Film documentaire insolite, Knit's Island se passe en immersion totale dans un jeu vidéo open world survivaliste plein de zombies (DayZ, pour ne pas le nommer). Dans ce monde qui se joue en ligne, de nombreux individus connectés tentent de survivre. Pour cela, certains s'organisent en véritables communautés. Les trois réalisateurs ont choisi de pénétrer ce lieu sous les avatars d'une équipe de tournage et de passer par ce médium (y passant des centaines d'heures et pas moins de 4 années) pour interviewer les joueurs de ces différents groupes et interroger leur rapport au jeu et au réel.
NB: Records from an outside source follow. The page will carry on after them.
(** A node whose [children] is a pure computation, invoked in its default
    mode, leaves a checkpoint that records the children it returned. *)
Lemma Enumerator_call_records E (children : res (list string)) child_builder
      kwargs w report w' :
  dict_contains "no_exec" kwargs = false ->
  Enumerator_call E (lift children) child_builder kwargs w = Ok (report, w') ->
  exists cs,
    recorded_children report = Some (VList (map VStr cs)) /\
    children_of report = Ok cs /\
    cwd w' = cwd w /\
    fs w' !! resolve w' YAML_REPORT_FILE = Some (FYaml (VDict report)).
Proof.
  intros Hno H. unfold Enumerator_call in H.
  rewrite write_yaml_report_eval in H.
  destruct (Enumerator_body (lift children) child_builder kwargs w)
    as [[data w1]|] eqn:Hbody; [|discriminate].
  assert (Hcs : exists cs, Enumerator__children (lift children) w = Ok (cs, w)).
  { unfold Enumerator_body in Hbody.
    apply bind_Ok in Hbody as (cs & w0 & Hcs & _). exists cs.
    assert (w0 = w) as ->; [|exact Hcs].
    unfold Enumerator__children in Hcs.
    apply bind_Ok in Hcs as (b & w2 & [= <- <-] & Hcs).
    destruct (bool_decide _).
    - apply bind_Ok in Hcs as (r & w3 & Hr & Hcs).
      apply Enumerator_report_world in Hr as ->.
      apply lift_Ok in Hcs as [_ ->]. reflexivity.
    - apply lift_Ok in Hcs as [_ ->]. reflexivity. }
  destruct Hcs as [cs Hcs].
  apply (Enumerator_body_inv _ _ _ _ _ _ _ _ Hcs) in Hbody as [-> Hcwd].
  simpl in H. rewrite map_str_VStr, Hno in H. injection H as <- <-.
  exists cs.
  destruct (stamp_keys E (clock w) (clock w1) [("children", VList (map VStr cs))])
    as (_ & _ & Hk).
  assert (Hrec : dict_get "children"
                   (stamp E (clock w) (clock w1)
                          [("children", VList (map VStr cs))]) =
                 Some (VList (map VStr cs)))
    by (rewrite Hk by discriminate; reflexivity).
  split; [exact Hrec|]. split; [|split].
  - unfold children_of, dict_item. rewrite Hrec. simpl.
    apply strings_of_map_VStr.
  - exact Hcwd.
  - unfold checkpointed, resolve. simpl. apply lookup_insert_eq.
Qed.

Lemma elem_of_set_add_NoDup x (s : list string) :
  NoDup s -> NoDup (set_add x s).
Proof.
  intros Hnd. unfold set_add. case_bool_decide as Hin; auto.
  apply NoDup_app. repeat split; auto.
  - intros y Hy Hy'. apply list_elem_of_singleton in Hy'. subst. auto.
  - apply NoDup_singleton.
Qed.

Lemma BenchmarkDriver_children_Ok matrix : forall categories cats,
  NoDup categories ->
  BenchmarkDriver_children matrix categories = Ok cats ->
  NoDup cats /\
  forall c, c ∈ cats <->
            c ∈ categories \/
            exists execution,
              execution ∈ matrix /\
              dict_get "category" execution = Some (VStr c).
Proof.
  induction matrix as [|execution matrix IH]; intros categories cats Hnd H;
    simpl in H.
  - injection H as <-. split; auto. intros c. split; auto.
    intros [|(e & He & _)]; auto. apply elem_of_nil in He. destruct He.
  - destruct (dict_get "category" execution) as [[| | | |c0| |]|] eqn:Hc;
      try discriminate.
    apply IH in H as [Hnd' Hchar]; [|apply elem_of_set_add_NoDup, Hnd].
    split; auto. intros c. rewrite Hchar, elem_of_set_add. split.
    + intros [[->|]|(e & He & Hcat)]; auto.
      * right. exists execution. split; [left|]; auto.
      * right. exists e. split; [right|]; auto.
    + intros [|(e & He & Hcat)]; auto.
      apply elem_of_cons in He as [->|He].
      * left. left. congruence.
      * right. eauto.
Qed.
(** X17.  Renaming a label through Label write keeps label names unique
    within each org: when names and primary keys are unique, [validate_name]
    has accepted the attributes and [restore_object] updates the label named
    by [uuid], the names and primary keys are still unique, no row is added
    or removed, and the returned label is the stored one, of the caller's
    org, with the UUID and the new name. *)
Theorem label_rename_keeps_names_unique
    (get_or_create : Z -> string -> list Label -> Label * list Label)
    (self : Self) (labels labels' : list Label) (attrs : Attrs) (uuid : value)
    (name : string) (object : value) :
  label_names_unique labels ->
  label_pks_unique labels ->
  attrs !! "uuid" = Some uuid -> truthy uuid = true ->
  attrs !! "name" = Some (VStr name) ->
  LabelWriteSerializer.validate_name self labels attrs "name" = Ok attrs ->
  LabelWriteSerializer.restore_object get_or_create self labels attrs = Ok (object, labels') ->
  label_names_unique labels' /\ label_pks_unique labels'
  /\ length labels' = length labels
  /\ exists l, object = VObj (OLabel l) /\ In l labels' /\ lb_name l = name
               /\ lb_org l = org_id (org self) /\ uuid = VStr (lb_uuid l).
Proof.
  intros Hnames Hpks Hu Ht Hn Hvalid Hrestore.
  unfold LabelWriteSerializer.restore_object, get in Hrestore.
  rewrite Hu, Hn, Ht in Hrestore.
  destruct (objects_get _) as [existing|] eqn:Hget; simpl in Hrestore; [|discriminate].
  injection Hrestore as <- <-.
  apply objects_get_ok in Hget.
  set (P := fun l => (lb_org l =? org_id (org self))%Z && str_is uuid (lb_uuid l)) in *.
  assert (In existing labels /\ P existing = true) as [Hin HP].
  { apply filter_In. rewrite Hget. by left. }
  apply andb_prop in HP as [Horg Huuid].
  apply Z.eqb_eq in Horg. apply str_is_eq in Huuid.
  set (existing' := {| lb_pk := lb_pk existing; lb_uuid := lb_uuid existing;
                       lb_org := lb_org existing; lb_name := name |}).
  assert (forall l, In l labels -> lb_org l = org_id (org self) -> lb_name l = name ->
                    lb_pk l = lb_pk existing) as Hclash.
  { intros l Hl Ho Hnm.
    unfold LabelWriteSerializer.validate_name, get in Hvalid. rewrite Hu, Hn in Hvalid.
    destruct (existsb _ labels) eqn:Hex; [discriminate|].
    assert (P l = true) as HPl.
    { destruct (str_is uuid (lb_uuid l)) eqn:Hul.
      - unfold P. rewrite Hul, Ho, Z.eqb_refl. done.
      - exfalso. apply not_true_iff_false in Hex. apply Hex.
        apply existsb_exists. exists l. split; [done|].
        rewrite Hul, Ho, Z.eqb_refl. simpl. rewrite Hnm, String.eqb_refl. done. }
    assert (In l (List.filter P labels)) as Hfl by (by apply filter_In).
    rewrite Hget in Hfl. destruct Hfl as [<-|[]]. done. }
  assert (forall i l', LabelWriteSerializer.save existing' labels !! i = Some l' ->
            exists l, labels !! i = Some l /\ lb_pk l' = lb_pk l
                      /\ ((lb_pk l = lb_pk existing /\ l' = existing')
                          \/ (lb_pk l <> lb_pk existing /\ l' = l))) as Hrow.
  { intros i l'. rewrite label_save_lookup.
    destruct (labels !! i) as [l|] eqn:Hl; simpl; [|discriminate].
    intros [= <-]. exists l. split; [done|].
    destruct (Z.eqb_spec (lb_pk l) (lb_pk existing)) as [He|He].
    - split; [simpl; congruence|]. by left.
    - split; [done|]. by right. }
  unfold label_names_unique, label_pks_unique.
  split; [|split; [|split]].
  - intros i j l1' l2' H1 H2 Ho Hnm.
    apply Hrow in H1 as (l1 & Hl1 & _ & [[Hp1 ->]|[Hp1 ->]]);
      apply Hrow in H2 as (l2 & Hl2 & _ & [[Hp2 ->]|[Hp2 ->]]).
    + apply (Hpks i j l1 l2); congruence.
    + exfalso. apply Hp2. apply Hclash.
      * apply list_elem_of_In. by eapply list_elem_of_lookup_2.
      * simpl in Ho. congruence.
      * simpl in Hnm. congruence.
    + exfalso. apply Hp1. apply Hclash.
      * apply list_elem_of_In. by eapply list_elem_of_lookup_2.
      * simpl in Ho. congruence.
      * simpl in Hnm. congruence.
    + by apply (Hnames i j l1 l2).
  - intros i j l1' l2' H1 H2 Hpk.
    apply Hrow in H1 as (l1 & Hl1 & Hpk1 & _).
    apply Hrow in H2 as (l2 & Hl2 & Hpk2 & _).
    apply (Hpks i j l1 l2); congruence.
  - unfold LabelWriteSerializer.save. by rewrite length_fmap.
  - exists existing'. split; [done|]. split.
    + apply list_elem_of_In, list_elem_of_lookup_1 in Hin as [k Hk].
      apply list_elem_of_In. apply (list_elem_of_lookup_2 _ k).
      rewrite label_save_lookup, Hk. simpl. by rewrite Z.eqb_refl.
    + done.
Qed.
Lemma comparatorLe_deadline (lc : string -> string -> Z) (a b : Task) :
  comparatorLe lc order_deadline a b <->
  (completed a = false /\ completed b = true) \/
  (completed a = completed b /\ deadline a <= deadline b).
Proof.
  unfold comparatorLe, getComparator.
  destruct (completed a), (completed b); cbn [negb Bool.eqb];
    rewrite ?Qle_bool_inject_Z, ?Z.leb_le; split;
    try (intros [[? ?] | [? ?]]; try discriminate; try reflexivity; lia);
    try (intros H; right; split; [reflexivity | lia]);
    try (intros _; left; split; reflexivity);
    try (intros H; discriminate H).
Qed.

Lemma comparatorLe_createdAt (lc : string -> string -> Z) (a b : Task) :
  comparatorLe lc order_createdAt a b <->
  (completed a = false /\ completed b = true) \/
  (completed a = completed b /\ createdAt b <= createdAt a).
Proof.
  unfold comparatorLe, getComparator.
  destruct (completed a), (completed b); cbn [negb Bool.eqb];
    rewrite ?Qle_bool_inject_Z, ?Z.leb_le; split;
    try (intros [[? ?] | [? ?]]; try discriminate; try reflexivity; lia);
    try (intros H; right; split; [reflexivity | lia]);
    try (intros _; left; split; reflexivity);
    try (intros H; discriminate H).
Qed.

Lemma comparatorLe_priority (lc : string -> string -> Z) (a b : Task) :
  comparatorLe lc order_priority a b <->
  (completed a = false /\ completed b = true) \/
  (completed a = completed b /\
   (PRIORITY_WEIGHTS (priority b) < PRIORITY_WEIGHTS (priority a) \/
    (PRIORITY_WEIGHTS (priority b) = PRIORITY_WEIGHTS (priority a) /\
     deadline a <= deadline b))).
Proof.
  unfold comparatorLe, getComparator.
  destruct (Z.eqb_spec
              (PRIORITY_WEIGHTS (priority b) - PRIORITY_WEIGHTS (priority a)) 0)
    as [Hw | Hw];
    destruct (completed a), (completed b); cbn [negb Bool.eqb];
    rewrite ?Qle_bool_inject_Z, ?Z.leb_le; split;
    try (intros [[? ?] | [? ?]]; try discriminate; try reflexivity; lia);
    try (intros H; right; split; [reflexivity | lia]);
    try (intros _; left; split; reflexivity);
    try (intros H; discriminate H).
Qed.
(** * genstatetm: the state machine compiler of [main.go]

    [compile] turns a [Description] (states, transitions, callbacks) into
    the text of a Go state machine.  This development embeds

    - the compiler itself ([camel], [writef], [compile]) as it is written:
      a buffer threaded through the calls, [panic] as an outcome, the two
      Go maps as [gmap]s whose iteration order is chosen by the runtime;
    - the routines the compiler writes ([SetState], [Event]) as small
      syntax trees with the meaning of the Go statements they print to,
      together with the proof that printing them gives the text [compile]
      emits;

    and settles what the specification says about both.

    Left out of the model: the machine's lock ([Event] and [SetState]
    hold it from entry to return, so calls are taken one at a time), and
    null pointers in a description.  Callback names are taken to be Go
    identifiers: the generated call [name(event, sm.state)] calls the
    callback of that name and does nothing else. *)

From Stdlib Require Import String Ascii NArith Lia.
From stdpp Require Import base option list strings gmap fin_maps.

Local Open Scope string_scope.
Local Open Scope list_scope.

(** ** Go strings

    A Go string is a sequence of bytes: [string] (a list of 8-bit [ascii])
    is exactly that. *)

Module GoString.

Definition byte_of (n : N) : ascii := ascii_of_N n.

(** The double quote, tab and newline have no spelling inside a literal. *)
Definition dq : string := String (byte_of 34) EmptyString.
Definition tab : ascii := byte_of 9.
Definition nl : ascii := byte_of 10.

(** [lit] reads a literal the way the Go scanner reads an interpreted
    string literal, for the two escapes [main.go] uses besides the
    escaped quote: backslash-n and backslash-t.  Formats below are
    written as they stand in the source and passed through [lit]. *)
Fixpoint lit (s : string) : string :=
  match s with
  | EmptyString => EmptyString
  | String "\" (String "n" r) => String nl (lit r)
  | String "\" (String "t" r) => String tab (lit r)
  | String c r => String c (lit r)
  end.

(** [unicode.ToUpper] on the code points below 256, the only ones
    [camel] can pass to it: the ASCII letters, the Latin-1 letters
    (all but the multiplication and division signs), the micro sign
    (whose capital is the Greek MU, U+039C) and y with diaeresis (whose
    capital is U+0178). *)
Definition unicode_ToUpper (r : N) : N :=
  if ((97 <=? r) && (r <=? 122))%N then (r - 32)%N
  else if (r =? 181)%N then 924%N
  else if ((224 <=? r) && (r <=? 246))%N then (r - 32)%N
  else if ((248 <=? r) && (r <=? 254))%N then (r - 32)%N
  else if (r =? 255)%N then 376%N
  else r.

(** [utf8.EncodeRune] for code points below 0x10000 outside the
    surrogates (one, two or three bytes). *)
Definition utf8 (r : N) : string :=
  if (r <? 128)%N then String (byte_of r) EmptyString
  else if (r <? 2048)%N then
    String (byte_of (192 + r / 64))
      (String (byte_of (128 + r mod 64)) EmptyString)
  else
    String (byte_of (224 + r / 4096))
      (String (byte_of (128 + (r / 64) mod 64))
        (String (byte_of (128 + r mod 64)) EmptyString)).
Ce qui frappe en premier lieu dans ce dispositif, c'est l'humilité et le respect avec lequel les réalisateurs sont allés à la rencontre des joueurs. Sur leur terrain, selon leurs règles, avec patience, discrétion et sans jugement. La profonde désolation qui caractérise l'univers du jeu contribue à rendre cette immersion profonde et troublante. Les paysages sont magnifiquement désolés, l'animation des personnages est parfois hasardeuse... tout cela nous entraîne dans un trouble diffus, que les paroles des différents interviewés ne font que renforcer. Quand on les laisse libres de s'exprimer, les joueurs sont particulièrement surprenants. Les avatars leur permettent de se dévoiler avec une sincérité parfois désarmante, toujours fascinante. Les chemins qu'ils prennent pour survivre dans le monde virtuel s'avèrent extrêmement différents, permettant l'émergence de véritables organisations.
Le parti pris esthétique fort du film doublé par le véritable engagement des réalisateurs font de Knit's Island une réussite à bien des niveaux, véritable passerelle qui gomme complètement la frontière entre le virtuel et le réel, prouvant par là même à quel point elle est mince, presque résorbable.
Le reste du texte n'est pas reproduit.